• **EXERCISE AIM**:
Go through the data and retrieve each line that includes the string "export".

(Collected data)
———

(** * Breach news monitor: a shallow embedding of [server.js]

    The development follows the ingestion pipeline of the Node.js server:
    title splitting, the recency filter, keyword extraction, substring
    de-duplication, the recency sort, the one hour cache in front of the
    [/api/breach-news] route and the HTML report.

    Conventions of the embedding.
    - A JavaScript string is a [string]: a sequence of code units, here the
      code units U+0000 to U+00FF.
    - A [Date] is its time value: [Some t] with [t] the milliseconds since the
      epoch, [None] for an Invalid Date.  The process runs in UTC, so that
      local calendar arithmetic and UTC arithmetic coincide.
    - Every [new Date()] / [Date.now()] is a read of a clock; the clock is a
      function from the number of reads made so far to the time, and the
      effectful code threads that counter.
    - What the server takes from npm packages (the RSS parser, the tokenizer,
      the export [remove] of the [stopword] package, the stemmer) and the
      host's date parser are parameters of the definitions that use them;
      [stopword_remove] is the value of that export in the package as it is.
    - The log is not part of the state, and the pause between two feeds
      shows only in what the clock reads afterwards. *)

From Stdlib Require Import String Ascii List ZArith Lia Bool Arith PeanoNat.
From Stdlib Require Import Permutation Sorted DecimalString.
Import ListNotations.
Open Scope string_scope.

(* ================================================================= *)
(** ** String primitives *)

Module Str.

(** [s.includes(sub)] *)
Fixpoint includes (s sub : string) : bool :=
  if prefix sub s then true
  else match s with
       | EmptyString => false
       | String _ r => includes r sub
       end.

(** Put a code unit in front of the first piece of a split. *)
Definition cons_head (c : ascii) (ps : list string) : list string :=
  match ps with
  | [] => [String c EmptyString]
  | p :: ps' => String c p :: ps'
  end.

(** [s.split(sep)] for a non-empty separator: the scan goes left to right, a
    match closes the current piece and the scan resumes after the matched
    separator ([skip] counts the code units of the separator still to pass),
    so that matches never overlap. *)
Fixpoint split_from (sep : string) (skip : nat) (s : string) : list string :=
  match s with
  | EmptyString => [EmptyString]
  | String c r =>
      match skip with
      | S k => split_from sep k r
      | O => if prefix sep s
             then EmptyString :: split_from sep (String.length sep - 1) r
             else cons_head c (split_from sep 0 r)
      end
  end.

Definition split (s sep : string) : list string := split_from sep 0 s.

(** [parts.join(sep)] *)
Definition join (parts : list string) (sep : string) : string :=
  String.concat sep parts.

(** [s.lastIndexOf(sub)], [None] for -1. *)
Fixpoint lastIndexOf (s sub : string) : option nat :=
  match s with
  | EmptyString => if prefix sub EmptyString then Some 0 else None
  | String _ r =>
      match lastIndexOf r sub with
      | Some i => Some (S i)
      | None => if prefix sub s then Some 0 else None
      end
  end.

(** [s.slice(n)] *)
Fixpoint drop (n : nat) (s : string) : string :=
  match n, s with
  | O, _ => s
  | S k, EmptyString => EmptyString
  | S k, String _ r => drop k r
  end.

(** [s.slice(0, n)] *)
Fixpoint take (n : nat) (s : string) : string :=
  match n, s with
  | O, _ => EmptyString
  | S k, EmptyString => EmptyString
  | S k, String c r => String c (take k r)
  end.

(** [s.toLowerCase()] on the code units U+0000 to U+00FF: the capitals A-Z
    and the Latin-1 capitals U+00C0 to U+00DE except the multiplication sign
    U+00D7 move up by 32. *)
Definition lower_char (c : ascii) : ascii :=
  let n := nat_of_ascii c in
  if ((65 <=? n) && (n <=? 90))%nat
     || ((192 <=? n) && (n <=? 222) && negb (n =? 215))%nat
  then ascii_of_nat (n + 32) else c.

Fixpoint toLowerCase (s : string) : string :=
  match s with
  | EmptyString => EmptyString
  | String c r => String (lower_char c) (toLowerCase r)
  end.

(** The white space of [\s] and of [trim] among these code units. *)
Definition is_space (c : ascii) : bool :=
  let n := nat_of_ascii c in
  ((9 <=? n) && (n <=? 13) || (n =? 32) || (n =? 160))%nat.

(** The line terminators, which [.] does not match. *)
Definition is_newline (c : ascii) : bool :=
  let n := nat_of_ascii c in ((n =? 10) || (n =? 13))%nat.

End Str.

(* ================================================================= *)
(** ** Title splitter *)

(** [array.pop()] on a non-empty array: the remaining elements and the
    removed last one. *)
Definition pop (parts : list string) : list string * string :=
  (removelast parts, last parts EmptyString).

Definition extractSourceFromTitle (title : string) : string * string :=
  if Str.includes title " - " then
    let parts := Str.split title " - " in
    let '(parts, source) := pop parts in
    let mainTitle := Str.join parts " - " in
    (mainTitle, source)
  else (title, "Unknown").

(** The split as the specification words it: the last occurrence of the
    separator is the boundary. *)
Definition split_at_last_separator (raw : string) : string * string :=
  match Str.lastIndexOf raw " - " with
  | Some i => (Str.take i raw, Str.drop (i + 3) raw)
  | None => (raw, "Unknown")
  end.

———

• **TASK SOLUTION**:
      the export [remove] of the [stopword] package, the stemmer) and the
      [stopword_remove] is the value of that export in the package as it is.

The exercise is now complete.